* WORK ITEM *
Transcribe the data that follows. Match it character for character.

(Records from a data collection)

Lemma alive_new p b s q h fd (b' := set_watches ((q, fresh_watch fd) :: bk_watches b) (bk_wake_watch b) b) :
  alive p b s -> owns base (q :: p :: (bk_watches b).*1) h -> find (fun x => wt_fd x.2 =? fd) (bk_watches b) = None ->
  alive p b' (set_bk (Some (p, b')) (set_wheap h s)) /\ unchanged b b' /\ has_watch b' q fd.
Proof.
  intros [[Hb Hh Hf Hm] Hr Hu] Ho Hfd. split; [constructor; [constructor; [done | | done | done] | |] | split].
  - cbn. eapply owns_perm; [| reflexivity | exact Ho]. constructor.
  - destruct Hr as (r & Hr & Hs & Hc & Hk). exists r. split_and!; try done. eapply list.Forall_impl; [exact Hk |].
    intros [| |q'] Hq'; cbn in *; [done | done |]. by apply list_elem_of_further.
  - cbn [b' set_watches bk_watches map]. constructor; [| done]. intros Hin. apply list_elem_of_fmap in Hin as (x & Ex & Hin).
    apply list_elem_of_In in Hin. eapply find_none in Hfd; [| exact Hin]. cbn in Hfd. unfold fd_of in Ex. cbn in Ex. by rewrite <- Ex, Z.eqb_refl in Hfd.
  - intros d. unfold registered. cbn [b' set_watches bk_watches find fst snd fresh_watch wt_fd wt_active].
    destruct (Z.eqb_spec fd d) as [<-|]; [by rewrite Hfd | done].
  - exists (fresh_watch fd). split; [| done]. unfold watch_of, in_list. cbn. by rewrite Z.eqb_refl.
Qed.

Lemma register_watch p b s fd :
  alive p b s ->
  wp (watch <- find_watch fd ;;
      match watch with
      | None =>
          block <- on_wheap (heap_calloc 1 sizeof_wirecall_backend_watch) ;;
          match block with
          | None => fail
          | Some p => upd_bk (fun b => set_watches ((p, fresh_watch fd) :: bk_watches b) (bk_wake_watch b) b) ;;; ret p
          end
      | Some p => cancel_watch (CWatch p) ;;; ret p
      end)
    (fun q s' => exists b', alive p b' s' /\ unchanged b b' /\ has_watch b' q fd)
    (fun s' => exists b', alive p b' s' /\ unchanged b b') s.
Proof.
  intros Ha. unfold find_watch. apply wp_bind, wp_bind. eapply wp_get_bk; [by apply here |]. apply wp_ret.
  destruct (find _ (bk_watches b)) as [x|] eqn:Efd.
  - pose proof (find_watch_of b fd x Efd (keys_unique _ _ _ Ha)) as (w & Hw & Ew). apply wp_bind.
    eapply wp_mono; [by apply (cancel_spec base fds maps p b s _ w (fun _ => False)) | | done]. intros ? s1 (b1 & Ha1 & Hs1 & _). apply wp_ret.
    exists b1. split_and!; [done | intros d; by apply same_registered |]. destruct (watch_same _ _ _ _ Hs1 Hw) as (w1 & Hw1 & Ew1). exists w1. split; [done |].
    change (wt_fd (strip w1) = fd). by rewrite Ew1.
  - apply wp_bind. unfold wp at 1, on_wheap. destruct (heap_calloc 1 sizeof_wirecall_backend_watch (w_heap s)) as [o h] eqn:Ec.
    assert (Ho : owns base (option_list o ++ p :: (bk_watches b).*1) h).
    { eapply owns_calloc; [exact H64 | | apply Ha | exact Ec]. unfold sizeof_wirecall_backend_watch. lia. }
    destruct o as [q|].
    + apply wp_bind. eapply wp_upd_bk; [exact (here _ _ _ Ha) |]. apply wp_ret. eexists. exact (alive_new p b s q h fd Ha Ho Efd).
    + apply wp_fail. exists b. split; [| done]. destruct Ha as [[Hb Hh Hf Hm] Hr Hu]. constructor; [by constructor | exact Hr | exact Hu].
Qed.

Lemma registered_put p b s q w w0 : alive p b s -> watch_of b (CWatch q) = Some w0 -> wt_fd w = wt_fd w0 ->
  updated (wt_fd w0) (if wt_active w then Some (wt_events w, wt_user w) else None) b (put_of b (CWatch q) w).
Proof.
  intros Ha Hw Ew d. unfold registered at 1. cbn [put_of set_watches bk_watches].
  rewrite (find_fd_put d q w w0) by (done || apply Ha || by eapply keys_unique). rewrite Ew. destruct (d =? wt_fd w0); [done |]. done.
Qed.

Lemma register_spec p b s fd events user : 0 <= fd -> alive p b s ->
  wp (wirecall_backend_register fd events user)
    (fun _ s' => exists b', alive p b' s' /\ updated fd (Some (events, user)) b b')
    (fun s' => exists b', alive p b' s' /\ (unchanged b b' \/ updated fd (Some (events, user)) b b')) s.
Proof.
  intros Hfd Ha. unfold wirecall_backend_register. apply wp_bind. eapply wp_has_backend; [by apply here |].
  destruct (Z.ltb_spec fd 0); [lia |]. cbn [negb orb].
  assert (Hrest : forall (q : Z) s1, (exists b', alive p b' s1 /\ unchanged b b' /\ has_watch b' q fd) ->
    wp (w <- get_watch (CWatch q) ;; put_watch (CWatch q) (set_interest events user w) ;;; arm_watch (CWatch q))
      (fun _ s' => exists b', alive p b' s' /\ updated fd (Some (events, user)) b b')
      (fun s' => exists b', alive p b' s' /\ (unchanged b b' \/ updated fd (Some (events, user)) b b')) s1).
  { intros q s1 (b1 & Ha1 & Hu1 & w & Hw & Ew). apply wp_bind. eapply wp_get_watch; [by apply here | done |].
    apply wp_bind. eapply wp_put_watch; [by apply here | done |].
    destruct (alive_put base fds maps p b1 s1 (CWatch q) (set_interest events user w) w Ha1 Hw eq_refl) as [Ha2 _].
    assert (Hup : updated fd (Some (events, user)) b (put_of b1 (CWatch q) (set_interest events user w))).
    { intros d. rewrite (registered_put p b1 s1 q (set_interest events user w) w Ha1 Hw eq_refl d). cbn [set_interest wt_active wt_events wt_user].
      rewrite Ew. destruct (d =? fd); [done | apply Hu1]. }
    eapply wp_mono.
    - apply (arm_spec base fds maps p _ _ (CWatch q) (set_interest events user w) Ha2). cbn [watch_of put_of set_watches bk_watches].
      apply put_in_find. cbn in Hw. apply in_list_elem in Hw. apply list_elem_of_fmap. by exists (q, w).
    - intros ? s3 (b3 & Ha3 & Hs3 & _). exists b3. split; [done |]. intros d. by rewrite (same_registered _ _ _ Hs3).
    - intros s3 (b3 & Ha3 & Hs3 & _). exists b3. split; [done |]. right. intros d. by rewrite (same_registered _ _ _ Hs3). }
  pose proof (register_watch p b s fd Ha) as Hreg. apply wp_bind. unfold wp at 1. unfold wp, bind at 1 in Hreg.
  destruct (find_watch fd s) as [[o| |] s1]; [| | done].
  - apply wp_bind. eapply wp_mono; [exact Hreg | |].
    + intros q s2 H2. by apply Hrest.
    + intros s2 (b2 & Ha2 & Hu2). exists b2. by auto.
  - destruct Hreg as (b2 & Ha2 & Hu2). exists b2. by auto.
Qed.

* RESULT OF THE EXERCISE *
Lemma alive_new p b s q h fd (b' := set_watches ((q, fresh_watch fd) :: bk_watches b) (bk_wake_watch b) b) :
  alive p b s -> owns base (q :: p :: (bk_watches b).*1) h -> find (fun x => wt_fd x.2 =? fd) (bk_watches b) = None ->
  alive p b' (set_bk (Some (p, b')) (set_wheap h s)) /\ unchanged b b' /\ has_watch b' q fd.
Proof.
  intros [[Hb Hh Hf Hm] Hr Hu] Ho Hfd. split; [constructor; [constructor; [done | | done | done] | |] | split].
  - cbn. eapply owns_perm; [| reflexivity | exact Ho]. constructor.
  - destruct Hr as (r & Hr & Hs & Hc & Hk). exists r. split_and!; try done. eapply list.Forall_impl; [exact Hk |].
    intros [| |q'] Hq'; cbn in *; [done | done |]. by apply list_elem_of_further.
  - cbn [b' set_watches bk_watches map]. constructor; [| done]. intros Hin. apply list_elem_of_fmap in Hin as (x & Ex & Hin).
    apply list_elem_of_In in Hin. eapply find_none in Hfd; [| exact Hin]. cbn in Hfd. unfold fd_of in Ex. cbn in Ex. by rewrite <- Ex, Z.eqb_refl in Hfd.
  - intros d. unfold registered. cbn [b' set_watches bk_watches find fst snd fresh_watch wt_fd wt_active].
    destruct (Z.eqb_spec fd d) as [<-|]; [by rewrite Hfd | done].
  - exists (fresh_watch fd). split; [| done]. unfold watch_of, in_list. cbn. by rewrite Z.eqb_refl.
Qed.

Lemma register_watch p b s fd :
  alive p b s ->
  wp (watch <- find_watch fd ;;
      match watch with
      | None =>
          block <- on_wheap (heap_calloc 1 sizeof_wirecall_backend_watch) ;;
          match block with
          | None => fail
          | Some p => upd_bk (fun b => set_watches ((p, fresh_watch fd) :: bk_watches b) (bk_wake_watch b) b) ;;; ret p
          end
      | Some p => cancel_watch (CWatch p) ;;; ret p
      end)
    (fun q s' => exists b', alive p b' s' /\ unchanged b b' /\ has_watch b' q fd)
    (fun s' => exists b', alive p b' s' /\ unchanged b b') s.
Proof.
  intros Ha. unfold find_watch. apply wp_bind, wp_bind. eapply wp_get_bk; [by apply here |]. apply wp_ret.
  destruct (find _ (bk_watches b)) as [x|] eqn:Efd.
  - pose proof (find_watch_of b fd x Efd (keys_unique _ _ _ Ha)) as (w & Hw & Ew). apply wp_bind.
    eapply wp_mono; [by apply (cancel_spec base fds maps p b s _ w (fun _ => False)) | | done]. intros ? s1 (b1 & Ha1 & Hs1 & _). apply wp_ret.
    exists b1. split_and!; [done | intros d; by apply same_registered |]. destruct (watch_same _ _ _ _ Hs1 Hw) as (w1 & Hw1 & Ew1). exists w1. split; [done |].
    change (wt_fd (strip w1) = fd). by rewrite Ew1.
  - apply wp_bind. unfold wp at 1, on_wheap. destruct (heap_calloc 1 sizeof_wirecall_backend_watch (w_heap s)) as [o h] eqn:Ec.
    assert (Ho : owns base (option_list o ++ p :: (bk_watches b).*1) h).
    { eapply owns_calloc; [exact H64 | | apply Ha | exact Ec]. unfold sizeof_wirecall_backend_watch. lia. }
    destruct o as [q|].
    + apply wp_bind. eapply wp_upd_bk; [exact (here _ _ _ Ha) |]. apply wp_ret. eexists. exact (alive_new p b s q h fd Ha Ho Efd).
    + apply wp_fail. exists b. split; [| done]. destruct Ha as [[Hb Hh Hf Hm] Hr Hu]. constructor; [by constructor | exact Hr | exact Hu].
Qed.

Lemma registered_put p b s q w w0 : alive p b s -> watch_of b (CWatch q) = Some w0 -> wt_fd w = wt_fd w0 ->
  updated (wt_fd w0) (if wt_active w then Some (wt_events w, wt_user w) else None) b (put_of b (CWatch q) w).
Proof.
  intros Ha Hw Ew d. unfold registered at 1. cbn [put_of set_watches bk_watches].
  rewrite (find_fd_put d q w w0) by (done || apply Ha || by eapply keys_unique). rewrite Ew. destruct (d =? wt_fd w0); [done |]. done.
Qed.

Lemma register_spec p b s fd events user : 0 <= fd -> alive p b s ->
  wp (wirecall_backend_register fd events user)
    (fun _ s' => exists b', alive p b' s' /\ updated fd (Some (events, user)) b b')
    (fun s' => exists b', alive p b' s' /\ (unchanged b b' \/ updated fd (Some (events, user)) b b')) s.
Proof.
  intros Hfd Ha. unfold wirecall_backend_register. apply wp_bind. eapply wp_has_backend; [by apply here |].
  destruct (Z.ltb_spec fd 0); [lia |]. cbn [negb orb].
  assert (Hrest : forall (q : Z) s1, (exists b', alive p b' s1 /\ unchanged b b' /\ has_watch b' q fd) ->
    wp (w <- get_watch (CWatch q) ;; put_watch (CWatch q) (set_interest events user w) ;;; arm_watch (CWatch q))
      (fun _ s' => exists b', alive p b' s' /\ updated fd (Some (events, user)) b b')
      (fun s' => exists b', alive p b' s' /\ (unchanged b b' \/ updated fd (Some (events, user)) b b')) s1).
  { intros q s1 (b1 & Ha1 & Hu1 & w & Hw & Ew). apply wp_bind. eapply wp_get_watch; [by apply here | done |].
    apply wp_bind. eapply wp_put_watch; [by apply here | done |].
    destruct (alive_put base fds maps p b1 s1 (CWatch q) (set_interest events user w) w Ha1 Hw eq_refl) as [Ha2 _].
    assert (Hup : updated fd (Some (events, user)) b (put_of b1 (CWatch q) (set_interest events user w))).
    { intros d. rewrite (registered_put p b1 s1 q (set_interest events user w) w Ha1 Hw eq_refl d). cbn [set_interest wt_active wt_events wt_user].
      rewrite Ew. destruct (d =? fd); [done | apply Hu1]. }
    eapply wp_mono.
    - apply (arm_spec base fds maps p _ _ (CWatch q) (set_interest events user w) Ha2). cbn [watch_of put_of set_watches bk_watches].
      apply put_in_find. cbn in Hw. apply in_list_elem in Hw. apply list_elem_of_fmap. by exists (q, w).
    - intros ? s3 (b3 & Ha3 & Hs3 & _). exists b3. split; [done |]. intros d. by rewrite (same_registered _ _ _ Hs3).
    - intros s3 (b3 & Ha3 & Hs3 & _). exists b3. split; [done |]. right. intros d. by rewrite (same_registered _ _ _ Hs3). }
  pose proof (register_watch p b s fd Ha) as Hreg. apply wp_bind. unfold wp at 1. unfold wp, bind at 1 in Hreg.
  destruct (find_watch fd s) as [[o| |] s1]; [| | done].
  - apply wp_bind. eapply wp_mono; [exact Hreg | |].
    + intros q s2 H2. by apply Hrest.
    + intros s2 (b2 & Ha2 & Hu2). exists b2. by auto.
  - destruct Hreg as (b2 & Ha2 & Hu2). exists b2. by auto.
Qed.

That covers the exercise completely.